> _Action item_:
Your answer is the lines below, exactly, from the one that contains "From stdpp Require" through the one that contains "if isDigit c then", both included.

■ ■ ■ ■ ■ ■ ■

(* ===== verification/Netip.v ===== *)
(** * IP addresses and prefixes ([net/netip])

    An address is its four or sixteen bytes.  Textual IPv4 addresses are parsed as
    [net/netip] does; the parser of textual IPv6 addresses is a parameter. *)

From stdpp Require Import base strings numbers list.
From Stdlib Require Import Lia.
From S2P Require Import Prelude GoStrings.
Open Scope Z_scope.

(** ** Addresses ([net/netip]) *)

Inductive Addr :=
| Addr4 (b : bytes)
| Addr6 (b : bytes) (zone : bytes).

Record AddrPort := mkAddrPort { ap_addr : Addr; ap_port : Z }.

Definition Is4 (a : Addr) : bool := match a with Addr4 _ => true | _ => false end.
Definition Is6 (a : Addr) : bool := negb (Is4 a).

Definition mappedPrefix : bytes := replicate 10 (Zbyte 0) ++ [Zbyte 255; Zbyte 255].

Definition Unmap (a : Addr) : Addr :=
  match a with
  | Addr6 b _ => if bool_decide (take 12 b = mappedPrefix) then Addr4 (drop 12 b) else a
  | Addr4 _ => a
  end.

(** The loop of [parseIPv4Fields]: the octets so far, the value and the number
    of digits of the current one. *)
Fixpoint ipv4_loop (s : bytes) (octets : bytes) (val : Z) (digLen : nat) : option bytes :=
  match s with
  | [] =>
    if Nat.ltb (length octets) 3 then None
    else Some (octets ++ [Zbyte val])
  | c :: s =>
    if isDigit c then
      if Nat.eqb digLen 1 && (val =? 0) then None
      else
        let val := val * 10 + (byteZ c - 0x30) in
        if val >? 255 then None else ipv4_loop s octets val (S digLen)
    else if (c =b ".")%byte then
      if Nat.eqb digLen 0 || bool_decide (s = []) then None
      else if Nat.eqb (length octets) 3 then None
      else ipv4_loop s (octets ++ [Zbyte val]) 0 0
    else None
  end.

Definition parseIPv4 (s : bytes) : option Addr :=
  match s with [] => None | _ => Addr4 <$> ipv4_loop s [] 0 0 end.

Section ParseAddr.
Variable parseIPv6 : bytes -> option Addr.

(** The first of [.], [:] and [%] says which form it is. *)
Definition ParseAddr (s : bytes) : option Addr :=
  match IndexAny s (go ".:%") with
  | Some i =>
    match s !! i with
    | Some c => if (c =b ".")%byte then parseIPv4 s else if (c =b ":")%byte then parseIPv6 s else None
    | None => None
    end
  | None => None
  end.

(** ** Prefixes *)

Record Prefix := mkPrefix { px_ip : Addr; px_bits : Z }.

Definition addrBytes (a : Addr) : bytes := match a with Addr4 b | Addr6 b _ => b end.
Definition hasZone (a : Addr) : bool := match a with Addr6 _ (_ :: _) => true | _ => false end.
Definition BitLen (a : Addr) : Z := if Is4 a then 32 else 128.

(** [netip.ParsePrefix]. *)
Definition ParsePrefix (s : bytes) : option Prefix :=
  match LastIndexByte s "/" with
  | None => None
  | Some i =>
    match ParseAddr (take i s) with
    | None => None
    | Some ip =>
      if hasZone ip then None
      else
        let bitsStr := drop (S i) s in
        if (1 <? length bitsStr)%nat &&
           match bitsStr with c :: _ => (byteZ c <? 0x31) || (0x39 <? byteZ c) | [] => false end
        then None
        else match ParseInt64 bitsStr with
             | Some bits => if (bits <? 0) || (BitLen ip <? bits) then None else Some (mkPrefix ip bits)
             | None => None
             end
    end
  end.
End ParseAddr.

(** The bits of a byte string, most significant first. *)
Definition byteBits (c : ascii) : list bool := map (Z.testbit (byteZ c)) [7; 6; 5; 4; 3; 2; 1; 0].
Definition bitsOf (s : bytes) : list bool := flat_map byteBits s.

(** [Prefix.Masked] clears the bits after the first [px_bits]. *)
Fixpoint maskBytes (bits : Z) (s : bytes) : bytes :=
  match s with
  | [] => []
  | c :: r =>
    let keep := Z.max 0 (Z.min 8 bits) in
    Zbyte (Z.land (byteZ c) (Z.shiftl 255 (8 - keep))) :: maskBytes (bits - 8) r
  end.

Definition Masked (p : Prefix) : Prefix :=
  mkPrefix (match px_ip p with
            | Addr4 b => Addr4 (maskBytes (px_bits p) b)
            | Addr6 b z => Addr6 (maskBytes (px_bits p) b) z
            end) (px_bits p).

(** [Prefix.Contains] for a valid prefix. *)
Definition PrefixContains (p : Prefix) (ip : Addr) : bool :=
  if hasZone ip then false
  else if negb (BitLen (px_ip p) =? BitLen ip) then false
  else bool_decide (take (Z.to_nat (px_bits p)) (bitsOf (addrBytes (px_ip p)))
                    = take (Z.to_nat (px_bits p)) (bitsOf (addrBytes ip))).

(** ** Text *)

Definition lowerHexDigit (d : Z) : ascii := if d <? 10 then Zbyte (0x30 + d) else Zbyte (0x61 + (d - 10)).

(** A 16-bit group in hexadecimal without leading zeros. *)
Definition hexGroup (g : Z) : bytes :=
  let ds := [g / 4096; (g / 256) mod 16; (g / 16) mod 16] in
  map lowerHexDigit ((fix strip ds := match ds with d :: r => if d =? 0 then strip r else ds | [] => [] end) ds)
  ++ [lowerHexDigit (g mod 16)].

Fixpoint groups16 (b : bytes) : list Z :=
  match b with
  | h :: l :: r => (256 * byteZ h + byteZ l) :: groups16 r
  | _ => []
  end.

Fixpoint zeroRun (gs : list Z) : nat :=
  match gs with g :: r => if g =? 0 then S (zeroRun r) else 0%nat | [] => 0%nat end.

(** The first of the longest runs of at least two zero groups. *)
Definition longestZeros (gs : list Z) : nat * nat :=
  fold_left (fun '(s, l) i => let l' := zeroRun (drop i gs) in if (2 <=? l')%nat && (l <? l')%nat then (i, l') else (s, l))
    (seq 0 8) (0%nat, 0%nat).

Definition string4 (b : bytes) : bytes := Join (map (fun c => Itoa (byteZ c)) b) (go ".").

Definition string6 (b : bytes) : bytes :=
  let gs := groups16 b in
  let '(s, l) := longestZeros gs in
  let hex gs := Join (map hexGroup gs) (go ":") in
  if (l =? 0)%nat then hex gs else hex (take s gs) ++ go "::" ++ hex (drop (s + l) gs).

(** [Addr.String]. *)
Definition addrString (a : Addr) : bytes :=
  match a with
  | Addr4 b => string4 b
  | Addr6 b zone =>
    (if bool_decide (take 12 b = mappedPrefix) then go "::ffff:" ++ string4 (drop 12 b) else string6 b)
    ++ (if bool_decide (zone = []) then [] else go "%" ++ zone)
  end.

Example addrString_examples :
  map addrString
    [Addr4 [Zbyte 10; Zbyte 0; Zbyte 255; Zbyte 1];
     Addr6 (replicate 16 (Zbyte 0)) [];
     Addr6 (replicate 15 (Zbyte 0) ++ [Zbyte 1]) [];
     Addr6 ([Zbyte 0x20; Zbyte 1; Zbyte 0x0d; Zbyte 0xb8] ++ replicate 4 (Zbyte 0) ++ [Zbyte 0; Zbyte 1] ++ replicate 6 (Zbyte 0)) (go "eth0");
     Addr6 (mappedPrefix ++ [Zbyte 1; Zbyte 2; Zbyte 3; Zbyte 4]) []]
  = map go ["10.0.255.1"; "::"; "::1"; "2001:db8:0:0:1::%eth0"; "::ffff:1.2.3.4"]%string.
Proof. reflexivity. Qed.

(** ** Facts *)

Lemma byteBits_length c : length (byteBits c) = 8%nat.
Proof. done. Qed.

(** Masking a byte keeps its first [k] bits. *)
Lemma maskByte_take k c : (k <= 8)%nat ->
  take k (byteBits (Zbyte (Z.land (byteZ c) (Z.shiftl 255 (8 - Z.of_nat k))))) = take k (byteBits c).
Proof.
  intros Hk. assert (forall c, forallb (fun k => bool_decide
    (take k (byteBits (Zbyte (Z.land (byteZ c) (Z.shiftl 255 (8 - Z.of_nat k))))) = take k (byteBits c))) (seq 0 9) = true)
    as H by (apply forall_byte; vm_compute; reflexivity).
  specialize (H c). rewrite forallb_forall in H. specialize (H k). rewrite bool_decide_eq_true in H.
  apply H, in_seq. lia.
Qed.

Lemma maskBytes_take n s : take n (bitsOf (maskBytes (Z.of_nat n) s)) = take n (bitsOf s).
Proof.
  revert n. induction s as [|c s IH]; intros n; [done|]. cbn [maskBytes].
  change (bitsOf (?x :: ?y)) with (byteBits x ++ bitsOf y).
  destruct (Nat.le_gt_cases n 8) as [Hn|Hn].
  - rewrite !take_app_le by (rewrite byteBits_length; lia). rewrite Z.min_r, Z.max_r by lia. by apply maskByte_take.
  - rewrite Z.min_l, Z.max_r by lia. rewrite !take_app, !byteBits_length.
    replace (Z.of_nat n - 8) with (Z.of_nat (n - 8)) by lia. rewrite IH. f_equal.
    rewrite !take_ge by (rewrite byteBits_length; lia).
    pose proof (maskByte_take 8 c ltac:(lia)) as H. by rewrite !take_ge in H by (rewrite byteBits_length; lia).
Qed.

■ ■ ■ ■ ■ ■ ■

> _Written response_:
From stdpp Require Import base strings numbers list.
From Stdlib Require Import Lia.
From S2P Require Import Prelude GoStrings.
Open Scope Z_scope.

(** ** Addresses ([net/netip]) *)

Inductive Addr :=
| Addr4 (b : bytes)
| Addr6 (b : bytes) (zone : bytes).

Record AddrPort := mkAddrPort { ap_addr : Addr; ap_port : Z }.

Definition Is4 (a : Addr) : bool := match a with Addr4 _ => true | _ => false end.
Definition Is6 (a : Addr) : bool := negb (Is4 a).

Definition mappedPrefix : bytes := replicate 10 (Zbyte 0) ++ [Zbyte 255; Zbyte 255].

Definition Unmap (a : Addr) : Addr :=
  match a with
  | Addr6 b _ => if bool_decide (take 12 b = mappedPrefix) then Addr4 (drop 12 b) else a
  | Addr4 _ => a
  end.

(** The loop of [parseIPv4Fields]: the octets so far, the value and the number
    of digits of the current one. *)
Fixpoint ipv4_loop (s : bytes) (octets : bytes) (val : Z) (digLen : nat) : option bytes :=
  match s with
  | [] =>
    if Nat.ltb (length octets) 3 then None
    else Some (octets ++ [Zbyte val])
  | c :: s =>
    if isDigit c then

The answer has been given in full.